(* ===== verification/WasmGen.v ===== *)
(** * The WebAssembly code generator ([src/codegen/wasmgen.c])

    HIR statements and expressions to the instruction bytes of one [_start] function. The emitter's
    state is a record passed through every function. Recursion has fuel, because the value of a
    constant is emitted at every use of its name; [NoFuel] is a generator that has not returned, and
    [Undef] an access outside an array. The [int]s that hold addresses and counts are unbounded
    here. Reading the program and writing the file are left out. *)

From Stdlib Require Import SpecFloat.
From S2P Require Import Prelude Hir WasmEncode.

(** ** Results *)

Inductive res (A : Type) : Type := Ok (a : A) | Undef | NoFuel.
Arguments Ok {A}. Arguments Undef {A}. Arguments NoFuel {A}.

Definition rbind {A B} (m : res A) (k : A -> res B) : res B :=
  match m with Ok a => k a | Undef => Undef | NoFuel => NoFuel end.

Declare Scope wg_scope.
Delimit Scope wg_scope with wg.
Notation "x <- m ;; k" := (rbind m (fun x => k)) (at level 61, m at next level, right associativity) : wg_scope.
Open Scope wg_scope.

(** ** The C library: [strtol], [strtod], [strstr] *)

Definition isspace (c : ascii) : bool := (code c =? 32)%Z || ((9 <=? code c)%Z && (code c <=? 13)%Z).

Fixpoint skip_space (s : cstr) : cstr :=
  match s with c :: r => if isspace c then skip_space r else s | [] => [] end.

Definition alnum_value (c : ascii) : Z :=
  if isdigit c then code c - 48 else if islower c then code c - 87 else if isupper c then code c - 55 else 99.

Fixpoint digits_value (base : Z) (s : cstr) (acc : Z) : Z * cstr :=
  match s with
  | c :: r => if (alnum_value c <? base)%Z then digits_value base r (acc * base + alnum_value c) else (acc, s)
  | [] => (acc, [])
  end.

Definition is_sign (c : ascii) : bool := Ascii.eqb c "+" || Ascii.eqb c "-".

Definition is_0x (s : cstr) : bool :=
  match s with a :: b :: _ => Ascii.eqb a "0" && (Ascii.eqb b "x" || Ascii.eqb b "X") | _ => false end.

(** The value of the longest prefix that is a number in [base], clamped to a 64-bit [long]. *)
Definition strtol (s : cstr) (base : Z) : Z :=
  let s := skip_space s in
  let neg := match s with c :: _ => Ascii.eqb c "-" | [] => false end in
  let s := match s with c :: r => if is_sign c then r else s | [] => [] end in
  let s := if (base =? 16)%Z && is_0x s && match s with _ :: _ :: d :: _ => (alnum_value d <? 16)%Z | _ => false end then skipn 2 s else s in
  let v := fst (digits_value base s 0) in
  Z.max (- 2 ^ 63) (Z.min (2 ^ 63 - 1) (if neg then - v else v)).

(** The digits of a mantissa around a point: their value and how many stand behind the point. *)
Fixpoint mantissa (base : Z) (s : cstr) (point : bool) (acc scale : Z) : Z * Z * cstr :=
  match s with
  | c :: r =>
      if (alnum_value c <? base)%Z then mantissa base r point (acc * base + alnum_value c) (if point then scale + 1 else scale)
      else if Ascii.eqb c "." && negb point then mantissa base r true acc scale
      else (acc, scale, s)
  | [] => (acc, scale, [])
  end.

Definition exponent (mark : ascii -> bool) (s : cstr) : Z :=
  match s with
  | c :: r =>
      if mark c then
        match r with
        | d :: r' => if is_sign d then (if Ascii.eqb d "-" then - fst (digits_value 10 r' 0) else fst (digits_value 10 r' 0))%Z
                     else fst (digits_value 10 r 0)
        | [] => 0
        end
      else 0
  | [] => 0
  end.
(* ===== verification/WasmGenFacts.v ===== *)
(** * Lemmas on the WebAssembly generator

    How the emitter's state grows, which instructions each routine appends, how they decode, and what
    the machine does with them; the layout of the local arrays in the memory. *)

From Stdlib Require Import SpecFloat.
From S2P Require Import Prelude Hir Lexer LexerFacts WasmEncode WasmProps WasmGen WasmSem HirSem.

(** ** Machine integers *)

Definition i32_range (z : Z) : Prop := (- 2 ^ 31 <= z < 2 ^ 31)%Z.
Definition f64_range (z : Z) : Prop := (0 <= z < 2 ^ 64)%Z.

Lemma s32_id z : i32_range z -> s32 z = z.
Proof.
  unfold i32_range, s32. intros H. cbn zeta. destruct (Z.ltb_spec (z mod 2 ^ 32) (2 ^ 31)) as [Hlt|Hge].
  - destruct (Z.neg_nonneg_cases z) as [Hn|Hp].
    + rewrite <- (Z.mod_add z 1) in Hlt by lia. rewrite Z.mod_small in Hlt by lia. lia.
    + now rewrite Z.mod_small by lia.
  - destruct (Z.neg_nonneg_cases z) as [Hn|Hp].
    + rewrite <- (Z.mod_add z 1) by lia. rewrite Z.mod_small by lia. lia.
    + rewrite Z.mod_small in Hge by lia. lia.
Qed.

Lemma s32_in z : i32_range (s32 z).
Proof. exact (s32_range z). Qed.

Lemma s32_of_mod a b : (a mod 2 ^ 32 = b mod 2 ^ 32)%Z -> s32 a = s32 b.
Proof. unfold s32. now intros ->. Qed.

Lemma s32_s64 z : s32 (s64 z) = s32 z.
Proof.
  apply s32_of_mod. unfold s64. cbn zeta.
  assert (E : ((z mod 2 ^ 64) mod 2 ^ 32 = z mod 2 ^ 32)%Z).
  { replace (2 ^ 64)%Z with (2 ^ 32 * 2 ^ 32)%Z by lia. rewrite Z.rem_mul_r by lia.
    rewrite (Z.mul_comm (2 ^ 32)), Z.mod_add by lia. apply Z.mod_mod. lia. }
  destruct (z mod 2 ^ 64 <? 2 ^ 63)%Z; [exact E|].
  replace (z mod 2 ^ 64 - 2 ^ 64)%Z with (z mod 2 ^ 64 + (- 2 ^ 32) * 2 ^ 32)%Z by lia. now rewrite Z.mod_add by lia.
Qed.

Lemma signed_range bits z : (0 < bits)%Z -> (- 2 ^ (bits - 1) <= signed bits z < 2 ^ (bits - 1))%Z.
Proof.
  intros Hb. unfold signed. cbn zeta.
  assert (E : (2 ^ bits = 2 * 2 ^ (bits - 1))%Z).
  { rewrite <- Z.pow_succ_r by lia. f_equal. lia. }
  pose proof (Z.mod_pos_bound z (2 ^ bits) ltac:(lia)).
  destruct (Z.ltb_spec (z mod 2 ^ bits) (2 ^ (bits - 1))); lia.
Qed.

Lemma b2z_range b : i32_range (b2z b).
Proof. unfold i32_range. destruct b; cbn; lia. Qed.

(** ** Values *)

Definition value_ok (v : val) : Prop := match v with VI z => i32_range z | VF b => f64_range b end.

(** The results of the floating operations are 64-bit patterns. *)
Class F64Law `{F64Ops} : Prop := {
  fl_add_range a b : f64_range (fl_add a b);
  fl_sub_range a b : f64_range (fl_sub a b);
  fl_mul_range a b : f64_range (fl_mul a b);
  fl_div_range a b : f64_range (fl_div a b);
  fl_of_i32_range a : f64_range (fl_of_i32 a)
}.

#[export] Hint Resolve b2z_range s32_in fl_add_range fl_sub_range fl_mul_range fl_div_range fl_of_i32_range : arche.

(** ** Bytes *)

Lemma le_bytes_length n z : List.length (le_bytes n z) = n.
Proof. revert z; induction n as [|n IH]; intros z; cbn; [reflexivity|now rewrite IH]. Qed.

Lemma of_le_bytes n z : of_bytes (le_bytes n z) = (z mod 256 ^ Z.of_nat n)%Z.
Proof.
  revert z; induction n as [|n IH]; intros z; [cbn; now rewrite Z.mod_1_r|].
  cbn [le_bytes of_bytes]. rewrite IH. replace (256 ^ Z.of_nat (S n))%Z with (256 * 256 ^ Z.of_nat n)%Z
    by (rewrite Nat2Z.inj_succ, Z.pow_succ_r; lia).
  rewrite Z.rem_mul_r by lia. reflexivity.
Qed.

Lemma map_nth_seq {A} (l : list A) d : map (fun k => nth k l d) (seq 0 (List.length l)) = l.
Proof.
  induction l as [|x l IH]; [reflexivity|]. cbn [List.length seq map nth]. f_equal.
  rewrite <- seq_shift, map_map. exact IH.
Qed.

Lemma read_write m a l : read_mem (write_mem m a l) a (List.length l) = l.
Proof.
  transitivity (map (fun k => nth k l 0%Z) (seq 0 (List.length l))); [|apply map_nth_seq].
  unfold read_mem, write_mem. apply map_ext_in. intros k Hk. apply in_seq in Hk.
  destruct (Z.leb_spec a (a + Z.of_nat k)); [|lia]. destruct (Z.ltb_spec (a + Z.of_nat k) (a + Z.of_nat (List.length l))); [|lia].
  cbn [andb]. f_equal. lia.
Qed.

Lemma write_outside m a l x : (x < a \/ a + Z.of_nat (List.length l) <= x)%Z -> write_mem m a l x = m x.
Proof.
  intros H. unfold write_mem. destruct (Z.leb_spec a x), (Z.ltb_spec x (a + Z.of_nat (List.length l))); cbn; try reflexivity; lia.
Qed.

Lemma read_ext m m' a n : (forall x, a <= x < a + Z.of_nat n -> m x = m' x)%Z -> read_mem m a n = read_mem m' a n.
Proof.
  intros H. unfold read_mem. apply map_ext_in. intros k Hk. apply in_seq in Hk. apply H. lia.
Qed.

Lemma Forall2_nth {A B} (P : A -> B -> Prop) l m i x y :
  Forall2 P l m -> nth_error l i = Some x -> nth_error m i = Some y -> P x y.
Proof.
  intros F. revert i; induction F as [|a b l m Hab _ IH]; intros [|i] Hx Hy; try discriminate.
  - now injection Hx as <-; injection Hy as <-.
  - exact (IH i Hx Hy).
Qed.

(** ** The instruction format *)

Section InstrInd.
Variable P : Instr -> Prop.
Hypothesis leaf : forall i, match i with I_block _ | I_loop _ | I_if _ _ => True | _ => P i end.
Hypothesis block : forall b, Forall P b -> P (I_block b).
Hypothesis loop_ : forall b, Forall P b -> P (I_loop b).
Hypothesis if_ : forall t e, Forall P t -> match e with Some e => Forall P e | None => True end -> P (I_if t e).

Fixpoint instr_ind' (i : Instr) : P i :=
  let all := fix all (l : list Instr) : Forall P l :=
    match l with [] => Forall_nil P | i :: r => Forall_cons i (instr_ind' i) (all r) end in
  match i with
  | I_block b => block b (all b)
  | I_loop b => loop_ b (all b)
  | I_if t e => if_ t e (all t) (match e with Some e => all e | None => I end)
  | i => leaf i
  end.
End InstrInd.

(** The immediates the format can hold; a narrow store has no sign. *)
Fixpoint wf_instr (i : Instr) : bool :=
  match i with
  | I_const v => (- 2 ^ 63 <=? v)%Z && (v <? 2 ^ 63)%Z
  | I_fconst b => (0 <=? b)%Z && (b <? 2 ^ 64)%Z
  | I_get n | I_set n | I_br n | I_br_if n => (Z.of_nat n <? 2 ^ 64)%Z
  | I_call f => (0 <=? f)%Z && (f <? 2 ^ 64)%Z
  | I_store (A_i8 s) | I_store (A_i16 s) => negb s
  | I_block b | I_loop b => forallb wf_instr b
  | I_if t e => forallb wf_instr t && match e with Some e => forallb wf_instr e | None => true end
  | _ => true
  end.

Definition wf_code (c : list Instr) : bool := forallb wf_instr c.

(** The opcode [i] starts with, and the rest of its encoding. *)
Definition decodes (i : Instr) : Prop :=
  wf_instr i = true -> exists b l,
    enc i = b :: l /\ b <> 11%Z /\ b <> 5%Z /\
    forall f r, List.length (enc i) <= f -> d_instr (d_seq f) b (l ++ r) = Some (i, r).

Lemma seq_decode c t r f :
  Forall decodes c -> wf_code c = true -> t = 11%Z \/ t = 5%Z -> List.length (enc_seq c) < f ->
  d_seq f (enc_seq c ++ t :: r) = Some ((c, t), r).
Proof.
  intros Hc. revert f. induction Hc as [|i c Hi _ IH]; intros f Hw Ht Hf.
  - destruct f as [|f]; [cbn in Hf; lia|]. cbn. destruct Ht as [-> | ->]; reflexivity.
  - apply andb_true_iff in Hw as [Hw Hw']. destruct (Hi Hw) as (b & l & E & N1 & N2 & D).
    destruct f as [|f]; [lia|]. unfold enc_seq in *. cbn [flat_map] in *. rewrite length_app in Hf.
    assert (L : 0 < List.length (enc i)) by (rewrite E; cbn; lia).
    rewrite E. cbn [d_seq app]. unfold d_bind at 1. cbn [d_byte].
    destruct (Z.eqb_spec b 11); [contradiction|]. destruct (Z.eqb_spec b 5); [contradiction|]. cbn [orb].
    unfold d_bind at 1. rewrite <- app_assoc, D by lia. unfold d_bind. rewrite IH; [reflexivity|assumption|assumption|lia].
Qed.

Lemma nat_decode {B} n (k : nat -> D B) r : (Z.of_nat n < 2 ^ 64)%Z -> d_bind d_nat k (leb_u (Z.of_nat n) ++ r) = k n r.
Proof.
  intros H. unfold d_nat, d_bind. rewrite leb_u_decode by lia. cbn. now rewrite Nat2Z.id.
Qed.

(** The cases of an instruction with its opcode fixed. *)
Ltac decode_leaf :=
  eexists _, _; refine (conj eq_refl (conj _ (conj _ _))); [discriminate|discriminate|]; intros fu r _.

Lemma instr_decode i : decodes i.
Proof.
  revert i. apply instr_ind'.
  - intros i. destruct i; try exact I; intros Hw; cbn [wf_instr] in Hw.
    + decode_leaf. bool_hyps. apply Z.leb_le in H. apply Z.ltb_lt in H0. cbn -[leb_s]. unfold d_bind.
      now rewrite leb_s_decode by lia.
    + decode_leaf. bool_hyps. apply Z.leb_le in H. apply Z.ltb_lt in H0. unfold d_instr. cbn [Z.eqb Pos.eqb].
      unfold d_bind. rewrite <- (le_bytes_length 8 bits) at 1. rewrite take_ok. unfold d_ret.
      rewrite of_le_bytes. change (256 ^ Z.of_nat 8)%Z with (2 ^ 64)%Z. now rewrite Z.mod_small by lia.
    + decode_leaf. apply Z.ltb_lt in Hw. unfold d_instr. cbn [Z.eqb Pos.eqb]. now rewrite nat_decode.
    + decode_leaf. apply Z.ltb_lt in Hw. unfold d_instr. cbn [Z.eqb Pos.eqb]. now rewrite nat_decode.
    + destruct o; decode_leaf; reflexivity.
    + destruct o; decode_leaf; reflexivity.
    + decode_leaf; reflexivity.
    + decode_leaf; reflexivity.
    + destruct a as [|[]|[]|]; decode_leaf; reflexivity.
    + destruct a as [|[]|[]|]; try discriminate; decode_leaf; reflexivity.
    + decode_leaf. bool_hyps. apply Z.leb_le in H. apply Z.ltb_lt in H0. cbn -[leb_u]. unfold d_bind.
      now rewrite leb_u_decode by lia.
    + decode_leaf. apply Z.ltb_lt in Hw. unfold d_instr. cbn [Z.eqb Pos.eqb]. now rewrite nat_decode.
    + decode_leaf. apply Z.ltb_lt in Hw. unfold d_instr. cbn [Z.eqb Pos.eqb]. now rewrite nat_decode.
  - intros b Hb Hw. exists 2%Z, ([64%Z] ++ enc_seq b ++ [11%Z]). refine (conj eq_refl (conj _ (conj _ _))); [discriminate|discriminate|].
    intros f r Hf. change (enc (I_block b)) with (2%Z :: [64%Z] ++ enc_seq b ++ [11%Z]) in Hf. cbn [List.length app] in Hf.
    rewrite length_app in Hf. cbn [List.length] in Hf. unfold d_instr. cbn [Z.eqb Pos.eqb]. rewrite <- !app_assoc. cbn [app].
    rewrite tag_ok. unfold d_bind. rewrite seq_decode; [reflexivity|exact Hb|exact Hw|now left|lia].
  - intros b Hb Hw. exists 3%Z, ([64%Z] ++ enc_seq b ++ [11%Z]). refine (conj eq_refl (conj _ (conj _ _))); [discriminate|discriminate|].
    intros f r Hf. change (enc (I_loop b)) with (3%Z :: [64%Z] ++ enc_seq b ++ [11%Z]) in Hf. cbn [List.length app] in Hf.
    rewrite length_app in Hf. cbn [List.length] in Hf. unfold d_instr. cbn [Z.eqb Pos.eqb]. rewrite <- !app_assoc. cbn [app].
    rewrite tag_ok. unfold d_bind. rewrite seq_decode; [reflexivity|exact Hb|exact Hw|now left|lia].
  - intros t e Ht He Hw. cbn [wf_instr] in Hw. apply andb_true_iff in Hw as [Hwt Hwe].
    exists 4%Z, ([64%Z] ++ enc_seq t ++ (match e with Some e => [5%Z] ++ enc_seq e | None => [] end) ++ [11%Z]).
    refine (conj eq_refl (conj _ (conj _ _))); [discriminate|discriminate|]. intros f r Hf.
    change (enc (I_if t e)) with
      (4%Z :: [64%Z] ++ enc_seq t ++ (match e with Some e => [5%Z] ++ enc_seq e | None => [] end) ++ [11%Z]) in Hf.
    cbn [List.length app] in Hf. rewrite !length_app in Hf. cbn [List.length] in Hf.
    unfold d_instr. cbn [Z.eqb Pos.eqb]. rewrite <- !app_assoc. cbn [app]. rewrite tag_ok. destruct e as [e|].
    + cbn [List.length app] in *. unfold d_bind.
      rewrite seq_decode; [|exact Ht|exact Hwt|now right|lia]. cbn [snd fst Z.eqb Pos.eqb app].
      rewrite seq_decode; [reflexivity|exact He|exact Hwe|now left|lia].
    + cbn [app]. unfold d_bind. rewrite seq_decode; [reflexivity|exact Ht|exact Hwt|now left|cbn [List.length] in Hf; lia].
Qed.

Lemma body_decode c : wf_code c = true -> decode_body (enc_seq c ++ [11%Z]) = Some c.
Proof.
  intros Hw. unfold decode_body. rewrite seq_decode; [reflexivity| |exact Hw|now left|rewrite length_app; cbn; lia].
  apply Forall_forall. intros i _. apply instr_decode.
Qed.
- - - - - - -
▶ _Work instructions_
Which lines above run from the one containing "intros H. unfold write_mem." down to the one containing "Hypothesis loop_ : forall"? Repeat exactly those, both ends included, and nothing else.

▶ _Written solution_
  intros H. unfold write_mem. destruct (Z.leb_spec a x), (Z.ltb_spec x (a + Z.of_nat (List.length l))); cbn; try reflexivity; lia.
Qed.

Lemma read_ext m m' a n : (forall x, a <= x < a + Z.of_nat n -> m x = m' x)%Z -> read_mem m a n = read_mem m' a n.
Proof.
  intros H. unfold read_mem. apply map_ext_in. intros k Hk. apply in_seq in Hk. apply H. lia.
Qed.

Lemma Forall2_nth {A B} (P : A -> B -> Prop) l m i x y :
  Forall2 P l m -> nth_error l i = Some x -> nth_error m i = Some y -> P x y.
Proof.
  intros F. revert i; induction F as [|a b l m Hab _ IH]; intros [|i] Hx Hy; try discriminate.
  - now injection Hx as <-; injection Hy as <-.
  - exact (IH i Hx Hy).
Qed.

(** ** The instruction format *)

Section InstrInd.
Variable P : Instr -> Prop.
Hypothesis leaf : forall i, match i with I_block _ | I_loop _ | I_if _ _ => True | _ => P i end.
Hypothesis block : forall b, Forall P b -> P (I_block b).
Hypothesis loop_ : forall b, Forall P b -> P (I_loop b).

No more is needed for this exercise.